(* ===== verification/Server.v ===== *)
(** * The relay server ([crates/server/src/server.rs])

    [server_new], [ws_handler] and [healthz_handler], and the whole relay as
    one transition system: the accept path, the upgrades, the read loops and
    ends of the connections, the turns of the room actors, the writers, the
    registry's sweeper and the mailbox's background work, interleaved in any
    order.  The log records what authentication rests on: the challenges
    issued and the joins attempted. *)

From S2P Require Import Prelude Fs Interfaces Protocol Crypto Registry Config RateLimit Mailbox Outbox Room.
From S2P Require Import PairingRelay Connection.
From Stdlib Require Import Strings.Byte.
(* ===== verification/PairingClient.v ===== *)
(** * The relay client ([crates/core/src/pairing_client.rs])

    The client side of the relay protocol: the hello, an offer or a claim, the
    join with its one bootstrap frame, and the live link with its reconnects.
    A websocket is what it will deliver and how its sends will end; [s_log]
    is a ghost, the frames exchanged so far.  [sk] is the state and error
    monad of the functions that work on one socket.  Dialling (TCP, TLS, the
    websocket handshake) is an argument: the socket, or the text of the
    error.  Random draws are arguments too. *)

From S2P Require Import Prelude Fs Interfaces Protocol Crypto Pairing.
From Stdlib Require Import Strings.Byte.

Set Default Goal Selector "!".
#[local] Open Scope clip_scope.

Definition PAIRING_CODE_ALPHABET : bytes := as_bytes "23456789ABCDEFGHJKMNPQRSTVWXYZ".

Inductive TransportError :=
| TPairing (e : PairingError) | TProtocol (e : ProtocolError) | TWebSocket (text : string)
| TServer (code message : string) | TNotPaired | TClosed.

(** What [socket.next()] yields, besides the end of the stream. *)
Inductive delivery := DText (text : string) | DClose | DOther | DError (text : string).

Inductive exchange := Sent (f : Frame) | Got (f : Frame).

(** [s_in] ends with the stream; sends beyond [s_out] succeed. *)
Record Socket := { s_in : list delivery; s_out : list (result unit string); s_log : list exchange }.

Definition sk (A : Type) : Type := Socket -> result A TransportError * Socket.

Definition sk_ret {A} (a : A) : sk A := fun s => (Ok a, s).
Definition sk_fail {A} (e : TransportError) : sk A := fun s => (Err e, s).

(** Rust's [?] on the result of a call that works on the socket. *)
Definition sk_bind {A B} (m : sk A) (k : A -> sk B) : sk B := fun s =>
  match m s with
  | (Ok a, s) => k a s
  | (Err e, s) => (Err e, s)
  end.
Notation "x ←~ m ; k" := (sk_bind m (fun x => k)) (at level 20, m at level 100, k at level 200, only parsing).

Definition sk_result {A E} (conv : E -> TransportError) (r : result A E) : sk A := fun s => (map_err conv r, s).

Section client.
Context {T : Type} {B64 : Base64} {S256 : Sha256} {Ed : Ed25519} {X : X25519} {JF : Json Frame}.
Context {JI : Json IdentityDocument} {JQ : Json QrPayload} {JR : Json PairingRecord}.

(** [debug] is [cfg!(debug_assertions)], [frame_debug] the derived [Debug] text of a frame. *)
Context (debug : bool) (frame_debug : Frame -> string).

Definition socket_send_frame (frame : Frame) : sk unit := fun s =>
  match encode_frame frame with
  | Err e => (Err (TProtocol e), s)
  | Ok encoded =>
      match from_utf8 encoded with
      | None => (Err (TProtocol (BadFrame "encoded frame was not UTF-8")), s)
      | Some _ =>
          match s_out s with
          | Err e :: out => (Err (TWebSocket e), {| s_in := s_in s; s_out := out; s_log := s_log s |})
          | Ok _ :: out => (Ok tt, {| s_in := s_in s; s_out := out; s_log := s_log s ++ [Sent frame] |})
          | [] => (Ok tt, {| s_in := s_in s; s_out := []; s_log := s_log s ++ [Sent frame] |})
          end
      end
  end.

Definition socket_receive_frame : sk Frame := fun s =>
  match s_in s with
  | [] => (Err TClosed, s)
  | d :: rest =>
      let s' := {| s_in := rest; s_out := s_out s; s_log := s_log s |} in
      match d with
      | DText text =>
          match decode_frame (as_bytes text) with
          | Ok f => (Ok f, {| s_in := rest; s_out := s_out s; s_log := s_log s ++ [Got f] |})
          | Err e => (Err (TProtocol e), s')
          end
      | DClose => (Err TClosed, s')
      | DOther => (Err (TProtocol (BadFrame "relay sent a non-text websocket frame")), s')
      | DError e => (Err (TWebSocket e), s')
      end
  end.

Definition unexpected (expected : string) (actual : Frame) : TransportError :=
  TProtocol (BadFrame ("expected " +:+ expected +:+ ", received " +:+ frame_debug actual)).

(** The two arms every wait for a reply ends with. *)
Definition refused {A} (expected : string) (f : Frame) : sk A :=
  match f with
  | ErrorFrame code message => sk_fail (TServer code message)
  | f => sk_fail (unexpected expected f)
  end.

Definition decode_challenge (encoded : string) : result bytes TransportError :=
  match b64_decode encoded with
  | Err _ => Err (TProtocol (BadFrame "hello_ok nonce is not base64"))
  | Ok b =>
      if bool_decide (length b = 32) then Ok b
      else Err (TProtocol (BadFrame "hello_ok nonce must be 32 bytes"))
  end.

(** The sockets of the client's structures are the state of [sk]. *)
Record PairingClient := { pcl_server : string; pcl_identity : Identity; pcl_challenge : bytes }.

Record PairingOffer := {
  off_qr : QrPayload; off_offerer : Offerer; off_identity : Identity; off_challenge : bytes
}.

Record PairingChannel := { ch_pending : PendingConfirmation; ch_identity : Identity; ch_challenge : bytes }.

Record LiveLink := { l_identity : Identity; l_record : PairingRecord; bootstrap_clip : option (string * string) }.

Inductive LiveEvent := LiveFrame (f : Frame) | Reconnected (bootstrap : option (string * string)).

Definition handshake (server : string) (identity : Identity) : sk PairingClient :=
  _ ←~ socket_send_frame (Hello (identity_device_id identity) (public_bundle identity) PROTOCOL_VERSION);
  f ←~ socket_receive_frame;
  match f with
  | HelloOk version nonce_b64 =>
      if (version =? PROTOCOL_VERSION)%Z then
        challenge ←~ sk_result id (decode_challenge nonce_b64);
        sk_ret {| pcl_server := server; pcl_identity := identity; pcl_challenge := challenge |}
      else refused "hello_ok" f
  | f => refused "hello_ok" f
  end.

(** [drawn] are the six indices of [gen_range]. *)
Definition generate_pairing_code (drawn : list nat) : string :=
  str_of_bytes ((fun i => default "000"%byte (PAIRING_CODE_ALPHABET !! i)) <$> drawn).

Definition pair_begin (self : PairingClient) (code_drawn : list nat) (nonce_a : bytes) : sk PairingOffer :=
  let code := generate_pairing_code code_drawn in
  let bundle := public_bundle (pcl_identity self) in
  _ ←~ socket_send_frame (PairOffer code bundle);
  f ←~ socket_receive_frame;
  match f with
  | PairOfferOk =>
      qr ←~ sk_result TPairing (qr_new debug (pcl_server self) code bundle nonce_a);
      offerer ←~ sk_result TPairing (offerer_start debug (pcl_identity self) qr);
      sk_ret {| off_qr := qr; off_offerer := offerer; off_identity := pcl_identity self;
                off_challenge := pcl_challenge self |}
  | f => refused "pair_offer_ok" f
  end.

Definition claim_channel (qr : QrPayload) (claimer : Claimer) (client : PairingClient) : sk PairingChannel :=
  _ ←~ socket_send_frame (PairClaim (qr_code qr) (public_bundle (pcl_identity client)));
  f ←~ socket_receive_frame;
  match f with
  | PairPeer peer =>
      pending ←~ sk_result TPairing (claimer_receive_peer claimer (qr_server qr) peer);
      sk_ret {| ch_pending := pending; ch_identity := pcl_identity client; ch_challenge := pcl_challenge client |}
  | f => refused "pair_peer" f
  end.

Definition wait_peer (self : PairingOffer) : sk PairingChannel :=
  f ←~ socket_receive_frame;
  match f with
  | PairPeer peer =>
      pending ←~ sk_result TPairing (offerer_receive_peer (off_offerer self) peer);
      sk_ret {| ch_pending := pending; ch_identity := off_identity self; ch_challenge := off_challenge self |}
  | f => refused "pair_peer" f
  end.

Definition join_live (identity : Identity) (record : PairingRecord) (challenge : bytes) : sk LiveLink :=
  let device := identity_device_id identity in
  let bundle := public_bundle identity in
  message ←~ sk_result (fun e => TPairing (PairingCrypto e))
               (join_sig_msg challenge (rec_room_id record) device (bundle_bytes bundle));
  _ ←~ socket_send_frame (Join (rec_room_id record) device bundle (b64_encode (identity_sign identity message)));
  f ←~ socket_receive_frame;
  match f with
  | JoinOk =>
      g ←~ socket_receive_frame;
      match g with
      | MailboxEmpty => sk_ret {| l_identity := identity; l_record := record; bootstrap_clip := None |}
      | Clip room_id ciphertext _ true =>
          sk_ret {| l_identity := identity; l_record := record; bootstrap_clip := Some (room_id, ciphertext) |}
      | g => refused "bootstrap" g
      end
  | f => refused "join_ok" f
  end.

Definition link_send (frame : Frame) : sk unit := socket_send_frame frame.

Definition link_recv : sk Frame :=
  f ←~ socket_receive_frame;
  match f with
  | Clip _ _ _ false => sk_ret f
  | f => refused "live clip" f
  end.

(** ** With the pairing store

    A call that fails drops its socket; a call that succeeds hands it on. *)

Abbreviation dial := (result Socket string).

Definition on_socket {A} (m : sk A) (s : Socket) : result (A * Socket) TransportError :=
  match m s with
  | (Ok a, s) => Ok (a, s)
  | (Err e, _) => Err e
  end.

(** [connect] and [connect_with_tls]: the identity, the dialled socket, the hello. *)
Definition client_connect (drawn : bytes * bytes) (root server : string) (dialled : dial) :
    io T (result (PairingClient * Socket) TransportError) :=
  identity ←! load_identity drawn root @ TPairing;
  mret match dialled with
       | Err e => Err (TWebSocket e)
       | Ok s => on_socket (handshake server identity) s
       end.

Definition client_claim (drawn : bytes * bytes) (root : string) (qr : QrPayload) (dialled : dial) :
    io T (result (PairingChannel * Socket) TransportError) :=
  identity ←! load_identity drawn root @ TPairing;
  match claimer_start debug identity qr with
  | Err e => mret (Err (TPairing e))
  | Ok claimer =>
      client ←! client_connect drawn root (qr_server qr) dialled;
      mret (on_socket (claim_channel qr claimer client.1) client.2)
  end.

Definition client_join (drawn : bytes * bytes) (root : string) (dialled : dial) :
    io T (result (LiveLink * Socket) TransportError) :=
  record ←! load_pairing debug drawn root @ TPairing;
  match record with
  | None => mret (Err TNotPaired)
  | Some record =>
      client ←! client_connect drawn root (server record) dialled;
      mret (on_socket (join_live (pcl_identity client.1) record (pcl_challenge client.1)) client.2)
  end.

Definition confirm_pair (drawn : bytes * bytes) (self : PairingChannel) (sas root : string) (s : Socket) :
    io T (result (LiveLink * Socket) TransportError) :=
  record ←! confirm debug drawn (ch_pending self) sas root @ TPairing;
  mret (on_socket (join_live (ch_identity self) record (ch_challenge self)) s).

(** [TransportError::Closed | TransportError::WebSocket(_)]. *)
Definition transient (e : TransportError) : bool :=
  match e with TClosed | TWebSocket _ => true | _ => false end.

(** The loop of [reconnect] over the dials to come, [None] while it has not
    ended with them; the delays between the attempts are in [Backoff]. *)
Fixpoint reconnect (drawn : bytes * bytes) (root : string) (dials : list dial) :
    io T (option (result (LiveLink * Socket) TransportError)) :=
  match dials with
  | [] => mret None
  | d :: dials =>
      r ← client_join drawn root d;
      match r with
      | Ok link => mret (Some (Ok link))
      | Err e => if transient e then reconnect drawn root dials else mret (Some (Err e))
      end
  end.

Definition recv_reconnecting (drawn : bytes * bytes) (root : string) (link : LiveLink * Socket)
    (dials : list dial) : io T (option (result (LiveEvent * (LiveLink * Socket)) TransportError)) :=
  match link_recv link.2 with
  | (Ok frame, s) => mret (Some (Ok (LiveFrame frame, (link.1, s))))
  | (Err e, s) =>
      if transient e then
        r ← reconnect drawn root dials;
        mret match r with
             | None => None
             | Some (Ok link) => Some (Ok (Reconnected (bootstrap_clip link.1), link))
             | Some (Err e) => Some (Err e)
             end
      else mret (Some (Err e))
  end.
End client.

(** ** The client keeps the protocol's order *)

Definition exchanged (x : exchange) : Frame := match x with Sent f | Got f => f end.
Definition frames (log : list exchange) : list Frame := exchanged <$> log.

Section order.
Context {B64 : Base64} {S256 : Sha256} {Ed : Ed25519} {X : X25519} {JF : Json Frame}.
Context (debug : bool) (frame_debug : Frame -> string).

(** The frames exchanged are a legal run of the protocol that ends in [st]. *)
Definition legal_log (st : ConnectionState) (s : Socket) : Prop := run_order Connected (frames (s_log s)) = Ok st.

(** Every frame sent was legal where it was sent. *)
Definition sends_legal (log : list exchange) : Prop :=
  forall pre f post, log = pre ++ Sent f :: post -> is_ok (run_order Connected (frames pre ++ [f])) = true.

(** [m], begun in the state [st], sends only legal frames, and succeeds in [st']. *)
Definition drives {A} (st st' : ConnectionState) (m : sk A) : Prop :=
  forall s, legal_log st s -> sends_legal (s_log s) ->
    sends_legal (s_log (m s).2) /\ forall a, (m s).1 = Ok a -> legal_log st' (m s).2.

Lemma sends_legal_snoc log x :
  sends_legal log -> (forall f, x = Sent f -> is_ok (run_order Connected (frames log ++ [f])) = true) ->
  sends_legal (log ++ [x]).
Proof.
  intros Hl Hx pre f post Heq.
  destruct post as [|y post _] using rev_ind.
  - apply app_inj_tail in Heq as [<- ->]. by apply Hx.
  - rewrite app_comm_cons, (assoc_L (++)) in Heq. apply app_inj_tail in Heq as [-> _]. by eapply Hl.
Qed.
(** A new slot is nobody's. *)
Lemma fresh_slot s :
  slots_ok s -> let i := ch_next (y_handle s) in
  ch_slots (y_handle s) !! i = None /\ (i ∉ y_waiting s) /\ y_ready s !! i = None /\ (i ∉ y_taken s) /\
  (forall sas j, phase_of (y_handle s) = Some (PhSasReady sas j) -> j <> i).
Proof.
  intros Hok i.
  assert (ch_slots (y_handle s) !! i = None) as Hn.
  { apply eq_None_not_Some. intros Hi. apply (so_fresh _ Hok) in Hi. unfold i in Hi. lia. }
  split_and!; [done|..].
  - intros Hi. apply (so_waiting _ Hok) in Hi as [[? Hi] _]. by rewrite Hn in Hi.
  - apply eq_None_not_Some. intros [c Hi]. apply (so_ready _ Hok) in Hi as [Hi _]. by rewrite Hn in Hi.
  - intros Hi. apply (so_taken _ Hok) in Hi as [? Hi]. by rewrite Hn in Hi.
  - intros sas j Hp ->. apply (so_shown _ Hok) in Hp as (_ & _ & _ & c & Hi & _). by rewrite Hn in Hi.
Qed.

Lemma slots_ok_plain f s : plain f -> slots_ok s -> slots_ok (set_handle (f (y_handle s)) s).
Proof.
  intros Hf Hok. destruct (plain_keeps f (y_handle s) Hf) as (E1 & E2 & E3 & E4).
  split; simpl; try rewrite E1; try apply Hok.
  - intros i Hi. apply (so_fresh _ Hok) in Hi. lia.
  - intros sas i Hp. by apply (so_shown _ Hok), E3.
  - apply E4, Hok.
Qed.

....................

▸ Description of the task: Please print the lines from the start of the records up to and including the line with "one transition system: the", copying each one exactly and leaving out the rest.

▸ Reply:
(* ===== verification/Server.v ===== *)
(** * The relay server ([crates/server/src/server.rs])

    [server_new], [ws_handler] and [healthz_handler], and the whole relay as
    one transition system: the accept path, the upgrades, the read loops and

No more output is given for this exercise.